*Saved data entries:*
+ + + +

Lemma reaches_scan input s :
  js_input s = input -> js_pc s = Scanning -> (ownService = true -> js_chanClosed s = true) -> reaches s.
Proof.
  revert s. induction input as [|line input IH]; intros s Hin Hpc Hc.
  - eapply reaches_step; [apply sv_scan; unfold serve_scan; by rewrite Hpc, Hin|]. by eapply reaches_tasks.
  - eapply reaches_step; [apply sv_scan; unfold serve_scan; by rewrite Hpc, Hin|]. by apply IH.
Qed.

(** From anywhere, the server can come to its end. *)
Lemma reaches_end tokens s : serve_inv tokens s -> (ownService = true -> js_chanClosed s = true) -> reaches s.
Proof.
  intros Hi Hc. destruct (js_pc s) as [| | |closeErr|res] eqn:Hpc.
  - by eapply reaches_scan.
  - by eapply reaches_tasks.
  - eapply reaches_step; [apply (sv_close None); unfold serve_close; by rewrite Hpc|].
    eapply reaches_events; [done|]. destruct ownService eqn:Hown; [right; by apply Hc|left].
    apply (sv_waiting tokens s Hi); [by rewrite Hpc|done].
  - eapply reaches_events; [done|]. destruct ownService eqn:Hown; [right; by apply Hc|left].
    apply (sv_waiting tokens s Hi); [by rewrite Hpc|done].
  - by exists s, res.
Qed.

Lemma serve_reachable_inv tokens m pending s :
  rtc serve_step (Serve_state tokens m pending) s -> serve_inv tokens.1 s.
Proof.
  intros Hr. eapply (rtc_closed serve_step (serve_inv tokens.1)); [|apply Serve_state_inv|exact Hr].
  intros s1 s2 Hs Hi. by eapply serve_step_inv.
Qed.

(** Each line has at most one response, of a call for that line, and has it when the calls are done. *)
Lemma responses_right tokens s i :
  serve_inv tokens s ->
  match tokens !! i with
  | Some line => (exists r, answers line r /\ exists written, responses_to i (js_out s) = [(r, written)]) \/
      (responses_to i (js_out s) = [] /\ past_requests (js_pc s) = false)
  | None => responses_to i (js_out s) = []
  end.
Proof.
  intros Hi. pose proof (sv_responses _ _ Hi i) as Hr. rewrite <-(sv_lines _ _ Hi), lookup_app, list_lookup_fmap.
  destruct (js_tasks s !! i) as [t|] eqn:Ht; cbn.
  - pose proof (Forall_lookup_1 _ _ _ _ (sv_tasks _ _ Hi) Ht) as Hok.
    assert (task_done t = true \/ past_requests (js_pc s) = false) as Hcase.
    { destruct (past_requests (js_pc s)) eqn:Hp; [left|by right].
      pose proof (sv_done _ _ Hi Hp) as Hall. rewrite forallb_forall in Hall. apply Hall, list_elem_of_In.
      by apply list_elem_of_lookup_2 in Ht. }
    destruct t as [line|line r|line r w]; cbn in *; [right|right|left].
    + by destruct Hcase.
    + by destruct Hcase.
    + exists r. split; [done|]. by exists w.
  - destruct (js_input s !! _) eqn:Hin; [right|done]. split; [done|].
    destruct (past_requests (js_pc s)) eqn:Hp; [|done]. rewrite (sv_scanned _ _ Hi) in Hin; [done|].
    intros Hpc. by rewrite Hpc in Hp.
Qed.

+ + + +

*TASK DESCRIPTION:* Repeat the records above line by line, from the first line through the line that contains "- eapply reaches_step; [apply (sv_close".

*EXERCISE SOLUTION:*
Lemma reaches_scan input s :
  js_input s = input -> js_pc s = Scanning -> (ownService = true -> js_chanClosed s = true) -> reaches s.
Proof.
  revert s. induction input as [|line input IH]; intros s Hin Hpc Hc.
  - eapply reaches_step; [apply sv_scan; unfold serve_scan; by rewrite Hpc, Hin|]. by eapply reaches_tasks.
  - eapply reaches_step; [apply sv_scan; unfold serve_scan; by rewrite Hpc, Hin|]. by apply IH.
Qed.

(** From anywhere, the server can come to its end. *)
Lemma reaches_end tokens s : serve_inv tokens s -> (ownService = true -> js_chanClosed s = true) -> reaches s.
Proof.
  intros Hi Hc. destruct (js_pc s) as [| | |closeErr|res] eqn:Hpc.
  - by eapply reaches_scan.
  - by eapply reaches_tasks.
  - eapply reaches_step; [apply (sv_close None); unfold serve_close; by rewrite Hpc|].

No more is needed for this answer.